British military officer (1894–1964)

Sir Douglas David Gracey, (3 September 1894 – 5 June 1964) was a British military officer who served as the second Commander-in-Chief of the Pakistan Army from 1948 to 1951. Prior to Pakistan's independence, he fought in the British Indian Army in both the First and Second World Wars.

==Early life==
Born to English parents living in India, Gracey was educated in English schools before returning to India to serve in the military there. Gracey's initial education was at Blundell's School before moving on to the Royal Military College at Sandhurst, from where he was commissioned into the Unattached List, Indian Army on 15 August 1914 as a second lieutenant.

== Military career ==
By early 1915 he had been attached to the 5th Extra Reserve Battalion, Royal Munster Fusiliers. He served in France from 11 January to 2 May 1915 when he was wounded.

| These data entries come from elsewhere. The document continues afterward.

(** [upsert_category]. The first component of the answer is the database
    as the call leaves it: what was committed, a failed call having rolled
    its own changes back. *)
Definition upsert_category (now : Z) (category_data : gmap string value)
    (db : database) : database * result (row * bool) :=
  match dict_item category_data "slug" with
  | Raises e => (db, Raises e)
  | Returns slug =>
      match find_row (col_is "slug" slug) (categories db) with
      | Some (i, existing_category) =>
          match setattrs category_schema keep_truthy_not_slug category_data
                         existing_category with
          | Raises e => (db, Raises e)
          | Returns updated =>
              let updated := <["updated_at" := VDate now]> updated in
              if update_ok category_schema (categories db) i existing_category updated
              then (set_categories db (<[i := updated]> (categories db)),
                    Returns (updated, false))
              else (db, Raises (IntegrityError "categories"))
          end
      | None =>
          let parent :=
            if truthy (dict_get category_data "parent_slug")
            then find_row (col_is "slug" (dict_get category_data "parent_slug"))
                          (categories db)
            else None in
          match dict_item category_data "name", dict_item category_data "url" with
          | Raises e, _ => (db, Raises e)
          | _, Raises e => (db, Raises e)
          | Returns name, Returns url =>
              let category :=
                new_category (next_id (categories db)) now name slug url
                  (dict_get_or category_data "description" (VStr []))
                  (match parent with
                   | Some (_, p) => dict_get p "id"
                   | None => VNone
                   end) in
              if insert_ok category_schema (categories db) category
              then (set_categories db (categories db ++ [category]),
                    Returns (category, true))
              else (db, Raises (IntegrityError "categories"))
          end
      end
  end.

(** [upsert_brand] *)
Definition upsert_brand (now : Z) (brand_data : gmap string value)
    (db : database) : database * result (row * bool) :=
  match dict_item brand_data "slug" with
  | Raises e => (db, Raises e)
  | Returns slug =>
      match find_row (col_is "slug" slug) (brands db) with
      | Some (i, existing_brand) =>
          match setattrs brand_schema keep_truthy_not_slug brand_data existing_brand with
          | Raises e => (db, Raises e)
          | Returns updated =>
              let updated := <["updated_at" := VDate now]> updated in
              if update_ok brand_schema (brands db) i existing_brand updated
              then (set_brands db (<[i := updated]> (brands db)),
                    Returns (updated, false))
              else (db, Raises (IntegrityError "brands"))
          end
      | None =>
          match dict_item brand_data "name" with
          | Raises e => (db, Raises e)
          | Returns name =>
              let brand :=
                new_brand (next_id (brands db)) now name slug
                  (dict_get_or brand_data "url" (VStr []))
                  (dict_get_or brand_data "description" (VStr [])) in
              if insert_ok brand_schema (brands db) brand
              then (set_brands db (brands db ++ [brand]), Returns (brand, true))
              else (db, Raises (IntegrityError "brands"))
          end
      end
  end.

Section Database.
Context `{Runtime}.

(** The dictionary that the get-or-create helpers build for a name. *)
Definition stub_data (name : value) : gmap string value :=
  list_to_map
    [ ("name", name); ("slug", VStr (normalize_slug name));
      ("url", VStr []); ("description", VStr []) ]%string.

(** [_get_or_create_category_by_name]: an exception of the upsert is
    logged and answered with [None]. *)
Definition get_or_create_category_by_name (now : Z) (category_name : value)
    (db : database) : database * option row :=
  if negb (truthy category_name) then (db, None)
  else
    match find_row (col_is "name" category_name) (categories db) with
    | Some (_, category) => (db, Some category)
    | None =>
        match upsert_category now (stub_data category_name) db with
        | (db', Returns (category, _)) => (db', Some category)
        | (db', Raises _) => (db', None)
        end
    end.

(** [_get_or_create_brand_by_name] *)
Definition get_or_create_brand_by_name (now : Z) (brand_name : value)
    (db : database) : database * option row :=
  if negb (truthy brand_name) then (db, None)
  else
    match find_row (col_is "name" brand_name) (brands db) with
    | Some (_, brand) => (db, Some brand)
    | None =>
        match upsert_brand now (stub_data brand_name) db with
        | (db', Returns (brand, _)) => (db', Some brand)
        | (db', Raises _) => (db', None)
        end
    end.

(** [if product_data.get('category_name'): category = self._get_or_create_...],
    as both paths of [upsert_product] have it, and the same for the brand. *)
Definition resolve_category (now : Z) (product_data : gmap string value) (db : database)
    : database * option row :=
  if truthy (dict_get product_data "category_name")
  then get_or_create_category_by_name now (dict_get product_data "category_name") db
  else (db, None).

Definition resolve_brand (now : Z) (product_data : gmap string value) (db : database)
    : database * option row :=
  if truthy (dict_get product_data "brand_name")
  then get_or_create_brand_by_name now (dict_get product_data "brand_name") db
  else (db, None).

(** A column with a Python-side default takes it when the attribute is
    [None] at INSERT. *)
Definition or_default (v dflt : value) : value :=
  if is_not_none v then v else dflt.

(** [x.id if x else None] *)
Definition id_or_none (x : option row) : value :=
  match x with
  | Some r => dict_get r "id"
  | None => VNone
  end.

(** The row of [Product(name=product_data['name'], ...)]. *)
Definition new_product (id now : Z) (product_data : gmap string value)
    (name slug url : value) (category brand : option row) : row :=
  list_to_map
    [ ("id", VInt id); ("name", name); ("slug", slug); ("url", url);
      ("description", dict_get_or product_data "description" (VStr []));
      ("price", dict_get product_data "price");
      ("original_price", dict_get product_data "original_price");
      ("discount_percentage", dict_get product_data "discount_percentage");
      ("sku", dict_get_or product_data "sku" (VStr []));
      ("availability", dict_get_or product_data "availability" (VStr (u "unknown")));
      ("rating", dict_get product_data "rating");
      ("review_count",
        or_default (dict_get_or product_data "review_count" (VInt 0)) (VInt 0));
      ("image_url", dict_get_or product_data "image_url" (VStr []));
      ("images", dict_get_or product_data "images" (VStr []));
      ("ingredients", dict_get_or product_data "ingredients" (VStr []));
      ("usage_instructions", dict_get_or product_data "usage_instructions" (VStr []));
      ("category_id", id_or_none category);
      ("brand_id", id_or_none brand);
      ("is_featured",
        or_default (dict_get_or product_data "is_featured" (VBool false)) (VBool false));
      ("is_bestseller",
        or_default (dict_get_or product_data "is_bestseller" (VBool false)) (VBool false));
      ("is_new",
        or_default (dict_get_or product_data "is_new" (VBool false)) (VBool false));
      ("is_sale",
        or_default (dict_get_or product_data "is_sale" (VBool false)) (VBool false));
      ("created_at", VDate now); ("updated_at", VDate now) ]%string.

(** [or_(Product.slug == slug, Product.url == url)] *)
Definition slug_or_url (slug url : value) (r : row) : bool :=
  col_is "slug" slug r || col_is "url" url r.

(** [if x: existing_product.x_id = x.id] *)
Definition set_reference (col : string) (x : option row) (obj : row) : row :=
  match x with
  | Some r => <[col := dict_get r "id"]> obj
  | None => obj
  end.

In September 1915, Gracey was appointed from the unattached list of the Indian Army into the 1st King George's Own Gurkha Rifles (The Malaun Regiment) with the rank of second lieutenant. With his Indian Army regiment he saw active service in Mesopotamia and Palestine and was awarded the Military Cross (MC) in 1917 and a Bar to the award in 1919.
The citation to his first MC read:
"For conspicuous gallantry and devotion to duty when commanding two companies in the attack. He succeeded in leading the two companies to the objective in spite of a determined opposition, and by his untiring energy and resource was largely responsible for the success of the operation."

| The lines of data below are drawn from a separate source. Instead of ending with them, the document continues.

(* ===== verification/Column.v ===== *)
(** [src/src/catalog/column_definition.cpp] and
    [src/src/catalog/column_list.cpp]: the schema of a table. *)
From S2P Require Import Prelude Types Value.

Record ColumnDefinition := mkColumn { name_ : string; ctype_ : Type_; max_size_ : Z }.

(** [ColumnDefinition(name, type)]: the size is the one of the type. *)
Definition mk_ColumnDefinition (name : string) (type : Type_) : res ColumnDefinition :=
  size ← TypeSize type; Ok (mkColumn name type (u16 size)).

Definition sizeof_Type : Z := 4.
Definition Column_GetBytes (c : ColumnDefinition) : Z :=
  u16 (sizeof_db_size_t + str_len (name_ c) + sizeof_Type + sizeof_db_size_t).

Definition Column_ToString (c : ColumnDefinition) : res string :=
  t ← Type2String (ctype_ c);
  Ok (name_ c +:+ " " +:+ t +:+ " " +:+ pretty (max_size_ c)).

Definition ToStringVector (c : ColumnDefinition) : res (list string) :=
  t ← Type2String (ctype_ c); Ok [name_ c; t; pretty (max_size_ c)].

Record ColumnList := mkColumnList {
  columns_ : list ColumnDefinition;
  col2idx_ : gmap string Z
}.

Definition ColumnList_empty : ColumnList := mkColumnList [] ∅.

(** [col2idx_[column.name_] = col2idx_.size()]: since C++17 the right operand
    of an assignment is evaluated first, so the size is the one before
    [operator[]] inserts the key. *)
Definition AddColumn (cl : ColumnList) (column : ColumnDefinition) : ColumnList :=
  mkColumnList (columns_ cl ++ [column])
    (<[name_ column := Z.of_nat (size (col2idx_ cl))]> (col2idx_ cl)).

(** [explicit ColumnList(const std::vector<ColumnDefinition> &columns)] *)
Definition mk_ColumnList (columns : list ColumnDefinition) : ColumnList :=
  fold_left AddColumn columns ColumnList_empty.

Definition TryGetColumnIndex (cl : ColumnList) (name : string) : option Z :=
  col2idx_ cl !! name.

Definition GetColumnIndex (cl : ColumnList) (name : string) : res Z :=
  match TryGetColumnIndex cl name with
  | Some i => Ok i
  | None => Err (DbException ("Column " +:+ name +:+ " not found in column list"))
  end.

(** [columns_[index]] is undefined past the end. *)
Definition GetColumn (cl : ColumnList) (index : Z) : res ColumnDefinition :=
  match columns_ cl !! Z.to_nat index with
  | Some c => Ok c
  | None => Err (Undefined "GetColumn out of range")
  end.

Definition Length (cl : ColumnList) : Z := Z.of_nat (length (columns_ cl)).

Definition ColumnList_Size (cl : ColumnList) : Z :=
  fold_left (λ size c, size + Column_GetBytes c) (columns_ cl) sizeof_db_size_t.

Fixpoint columns_ToString (cs : list ColumnDefinition) : res string :=
  match cs with
  | [] => Ok ""
  | c :: cs => s ← Column_ToString c; rest ← columns_ToString cs;
               Ok (s +:+ newline +:+ rest)
  end.

Definition ColumnList_ToString (cl : ColumnList) : res string :=
  rest ← columns_ToString (columns_ cl);
  Ok (pretty (Length cl) +:+ newline +:+ rest).

(** ** Names and positions *)

Definition names (cl : ColumnList) : list string := name_ <$> columns_ cl.

(** The index map agrees with the positions of the columns. *)
Definition indexed (cl : ColumnList) : Prop :=
  (∀ n i, col2idx_ cl !! n = Some i ↔ 0 <= i ∧ names cl !! Z.to_nat i = Some n) ∧
  size (col2idx_ cl) = length (columns_ cl).

Lemma indexed_empty : indexed ColumnList_empty.
Proof.
  split; [|done]. intros n i. unfold names; simpl. rewrite lookup_nil, lookup_empty.
  naive_solver.
Qed.

Lemma AddColumn_indexed cl c :
  indexed cl → name_ c ∉ names cl → indexed (AddColumn cl c).
Proof.
  intros [Hi Hs] Hn.
  assert (col2idx_ cl !! name_ c = None) as Hnone.
  { destruct (col2idx_ cl !! name_ c) as [i|] eqn:He; [|done].
    apply Hi in He as [_ He]. destruct Hn. by eapply list_elem_of_lookup_2. }
  assert (length (names cl) = length (columns_ cl)) as Hl by apply length_fmap.
  split; simpl.
  - intros n i. unfold names; simpl. rewrite fmap_app, lookup_insert. simpl.
    change (name_ <$> columns_ cl) with (names cl).
    case_decide as Hd.
    + subst. rewrite Hs. split.
      * intros [= <-]. split; [lia|]. rewrite lookup_app_r by lia.
        by replace (Z.to_nat _ - length (names cl))%nat with 0%nat by lia.
      * intros [? Ha]. apply lookup_app_Some in Ha as [Ha|[? Ha]].
        -- destruct Hn. by eapply list_elem_of_lookup_2.
        -- apply lookup_lt_Some in Ha. simpl in Ha. f_equal. lia.
    + rewrite Hi. split; intros [? Ha]; (split; [done|]).
      * by apply lookup_app_l_Some.
      * apply lookup_app_Some in Ha as [Ha|[? Ha]]; [done|].
        apply list_lookup_singleton_Some in Ha as [_ Ha]. congruence.
  - rewrite map_size_insert_None, length_app by done. simpl. lia.
Qed.

Lemma mk_ColumnList_gen columns : ∀ cl,
  indexed cl → NoDup (names cl ++ (name_ <$> columns)) →
  indexed (fold_left AddColumn columns cl) ∧
  columns_ (fold_left AddColumn columns cl) = columns_ cl ++ columns.
Proof.
  induction columns as [|c cs IH]; intros cl Hi Hn; simpl.
  { by rewrite app_nil_r. }
  destruct (IH (AddColumn cl c)) as [H1 H2].
  - apply AddColumn_indexed; [done|]. rewrite NoDup_app in Hn.
    destruct Hn as (_ & Hn & _). intros Hin. apply (Hn _ Hin). left.
  - unfold names, AddColumn; simpl. rewrite fmap_app; simpl. by rewrite <- app_assoc.
  - split; [done|]. rewrite H2; simpl. by rewrite <- app_assoc.
Qed.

As is often the case in wartime he held postings at various times with more senior acting rank, but was formally promoted lieutenant in August 1917 and captain with effect from August 1918.

=== Between the wars ===
Between the wars Gracey became an instructor at the Royal Military College, Sandhurst, in 1925, commanding one of the cadet companies. After this he attended the Staff College, Quetta, from 1928 to 1929, and his fellow students included Colin Gubbins, John Crocker, Eric Goddard, Lionel Cox, and Henry Davies, among many others, who were destined to achieve general officer rank. In peacetime, promotion came slowly and brevet ranks were used as an interim step to the next rank up for officers who performed well. In 1930, Gracey received a promotion to brevet major. In late 1931 he was appointed as GSO2 at GHQ India and by the time this appointment finished in late 1935 he had received his promotion to major. In early 1937 he was given another GSO2 posting at Western Command in India. Having waited so long to be raised from captain to major, his next advancements to brevet lieutenant-colonel and lieutenant-colonel came quite quickly, in January 1938 and February 1939.

==== Second World War ====
At the start of the Second World War in September 1939, Gracey was commanding officer of the 2nd Battalion, 3rd Queen Alexandra's Own Gurkha Rifles on the North West Frontier of India. In March 1940, upon his promotion to full colonel, he became assistant commandant of the Staff College, Quetta, with the Commandant then being Philip Christison, a British Army officer. In May 1941 he was promoted brigadier and given command of the 17th Indian Infantry Brigade which, as part of the 8th Indian Infantry Division, was sent shortly thereafter to Basra in Iraq but took no significant part in the Anglo-Iraqi War. In June 1941 the brigade was ordered to northwest Iraq to the Bec du Canard region in northeast Syria, part of the Syria-Lebanon campaign. After this Gracey and his brigade remained in Iraq as part of Iraqforce (subsequently Paiforce), protecting the Middle East from a possible Axis thrust south of the Caucasus. For his service, Gracey was appointed an Officer of the Order of the British Empire (OBE)

In April 1942 Gracey was promoted to acting major-general and given the task of forming and then commanding the 20th Indian Infantry Division. The division concentrated in Ceylon for training and in August 1943 was sent to the XV Indian Corps of the Fourteenth Army in northeast India to take part in the Burma campaign.

Soon the division was moved to IV Corps based at Imphal on the India–Burma border. From early April to late July 1944 the division was in almost constant combat during the Battle of Imphal, latterly as part of the XXXIII Indian Corps. There was then a four-month period of rest and recuperation before the division was back at the front with XXXIII Corps that attacked across the Chindwin river in December and thrust south. In February 1945 the division created a bridgehead across the Irrawaddy and broke out in mid-March to cut the Japanese communications and supplies to the battles being fought at Mandalay and Meiktila. The Fourteenth Army commander Lieutenant General "Bill" Slim was later to write about this action,

[The] break-out of the 20th Division was a spectacular achievement which only a magnificent division, magnificently led, could have staged after weeks of the heaviest defensive fighting.
Driving rapidly south the division captured Prome on 2 May, by which time the campaign was effectively over.

In February 1945 Gracey had been appointed a Commander of the order of the British Empire (CBE) for "gallant and distinguished services in Burma and on the Eastern Frontier of India" and in May his rank of major-general was made permanent. In July 1945, Gracey was made a Companion of the Order of the Bath (CB) and he was mentioned in dispatches. There were further mentions in dispatches for services in Burma in September 1945 and May 1946.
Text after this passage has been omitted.